Start of Block
Lemma count_occurrences_append (needle hay after : string) :
  count_occurrences needle hay <= count_occurrences needle (hay ++ after).
Proof.
  induction hay as [|c hay IH].
  - destruct needle as [|d needle]; simpl.
    + apply count_occurrences_nil_pos.
    + lia.
  - change (String c hay ++ after) with (String c (hay ++ after)).
    cbn [count_occurrences].
    destruct (prefix needle (String c hay)) eqn:E.
    + apply (prefix_app _ _ after) in E.
      change (String c hay ++ after) with (String c (hay ++ after)) in E.
      rewrite E. lia.
    + destruct (prefix needle (String c (hay ++ after))); lia.
Qed.

Lemma count_occurrences_self (c : ascii) (needle : string) :
  1 <= count_occurrences (String c needle) (String c needle).
Proof.
  cbn [count_occurrences].
  pose proof (prefix_self_app (String c needle) EmptyString) as E.
  rewrite append_nil_r in E. rewrite E. lia.
Qed.

(** A needle followed later by itself starts at two places at least. *)
Lemma count_occurrences_twice (c : ascii) (needle before between : string) :
  2 <= count_occurrences (String c needle)
         (before ++ String c needle ++ between ++ String c needle).
Proof.
  eapply Nat.le_trans; [|apply count_occurrences_prepend].
  change (String c needle ++ between ++ String c needle)
    with (String c (needle ++ between ++ String c needle)).
  cbn [count_occurrences].
  pose proof (prefix_self_app (String c needle)
                (between ++ String c needle)) as E.
  change (String c needle ++ between ++ String c needle)
    with (String c (needle ++ between ++ String c needle)) in E.
  rewrite E.
  pose proof (count_occurrences_prepend (String c needle)
                (needle ++ between) (String c needle)) as P.
  rewrite append_assoc in P.
  pose proof (count_occurrences_self c needle). lia.
Qed.

(** ** Lengths *)

Lemma append_inj_length (a b x y : string) :
  String.length a = String.length b -> a ++ x = b ++ y -> a = b.
Proof.
  revert b; induction a as [|c a IH]; intros [|d b] L H; simpl in L.
  - reflexivity.
  - discriminate L.
  - discriminate L.
  - simpl in H. injection H as Hc H. subst d. f_equal.
    apply IH; [lia | exact H].
Qed.

(** The reflected text determines the submitted value. *)
Lemma reflected_text_inj (between s1 s2 : string) :
  s1 ++ between ++ s1 = s2 ++ between ++ s2 -> s1 = s2.
Proof.
  intros H. apply (append_inj_length s1 s2 (between ++ s1) (between ++ s2));
    [|exact H].
  apply (f_equal String.length) in H.
  rewrite !length_append in H. lia.
Qed.

(** ** The form *)

Lemma form_get_filter (fields : list (string * string)) (key : string) :
  form_get (filter (fun field => String.eqb (fst field) key) fields) key
  = form_get fields key.
Proof.
  induction fields as [|[k v] fields IH]; simpl; [reflexivity|].
  destruct (String.eqb k key) eqn:E; simpl; [now rewrite E | exact IH].
Qed.

Lemma form_get_skip (before after : list (string * string))
  (key v : string) :
  form_get before key = None ->
  form_get (before ++ (key, v) :: after) key = Some v.
Proof.
  induction before as [|[k w] before IH]; simpl; intros H.
  - now rewrite String.eqb_refl.
  - destruct (String.eqb k key); [discriminate H | now apply IH].
Qed.

Lemma index_ext (r1 r2 : Request) :
  method r1 = method r2 ->
  form_get (form r1) "user_input" = form_get (form r2) "user_input" ->
  index r1 = index r2.
Proof.
  intros Hm Hf. now rewrite !index_spec, (index_output_ext r1 r2 Hm Hf).
Qed.

(** What [index_output] returns, by cases on the method and the field. *)
Lemma index_output_cases (request : Request) :
  (method request <> "POST" /\ index_output request = Return EmptyString)
  \/ (method request = "POST"
      /\ form_get (form request) "user_input" = None
      /\ index_output request = Raise (BadRequestKeyError "user_input"))
  \/ (method request = "POST"
      /\ exists s,
           form_get (form request) "user_input" = Some s
           /\ index_output request
              = Return ("You asked: " ++ s ++ ". Here is some output: " ++ s)).
Proof.
  destruct (String.eqb_spec (method request) "POST") as [Hm|Hm].
  - right. destruct (form_get (form request) "user_input") as [s|] eqn:Hf.
    + right. split; [exact Hm|]. exists s. split; [reflexivity|].
      apply (index_output_post request s Hm Hf).
    + left. split; [exact Hm|]. split; [reflexivity|].
      apply (index_output_post_missing request Hm Hf).
  - left. split; [exact Hm|]. now apply index_output_not_post.
Qed.

(** ** Properties *)

(** X1. The view fails in one case only: it raises [e] exactly when the
    method is POST, the form has no [user_input] field and [e] is the key
    error for that name.  In particular rendering the template never
    fails, whatever text is submitted. *)
Theorem index_raises_iff (request : Request) (e : Exn) :
  index request = Raise e
  <-> method request = "POST"
      /\ form_get (form request) "user_input" = None
      /\ e = BadRequestKeyError "user_input".
Proof.
  rewrite index_spec.
  destruct (index_output_cases request)
    as [[Hm Ho] | [[Hm [Hf Ho]] | [Hm [s [Hf Ho]]]]];
    rewrite Ho; cbv beta iota delta [bind]; split.
  - discriminate.
  - intros [Hm' _]. contradiction.
  - intros H. repeat split; congruence.
  - intros [_ [_ ->]]. reflexivity.
  - discriminate.
  - intros [_ [Hf' _]]. congruence.
Qed.



(** X3. Fields with other names do not count: dropping every field that
    is not named [user_input] from the form changes neither the view's
    result nor the response. *)
Theorem other_fields_ignored (request : Request) :
  index (mkRequest (method request) (user_input_fields (form request)))
  = index request
  /\ serve (mkRequest (method request) (user_input_fields (form request)))
     = serve request.
Proof.
  split; [apply index_ext | apply serve_ext]; simpl; try reflexivity;
    apply form_get_filter.
Qed.

(** X4. When [user_input] is submitted more than once the first value is
    the one reflected: a POST form whose first [user_input] field has
    value [v] gives the page of a form with that single field, whatever
    fields follow. *)
Theorem first_user_input_wins
  (before after : list (string * string)) (v : string) :
  form_get before "user_input" = None ->
  index (mkRequest "POST" (before ++ ("user_input", v) :: after))
  = index (post_request v)
  /\ index (mkRequest "POST" (before ++ ("user_input", v) :: after))
     = Return (page_prefix
               ++ ("You asked: " ++ v ++ ". Here is some output: " ++ v)
               ++ page_suffix).
Proof.
  intros H.
  pose proof (form_get_skip before after "user_input" v H) as Hf.
  split.
  - apply index_ext; unfold post_request; cbn [method form];
      [reflexivity|].
    rewrite Hf. reflexivity.
  - now apply index_post.
Qed.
End of Block
*ACTIVITY:* Which lines of the data contain the word "view"? Copy each one.

*RESPONSE BELOW:*
(** X1. The view fails in one case only: it raises [e] exactly when the
    is not named [user_input] from the form changes neither the view's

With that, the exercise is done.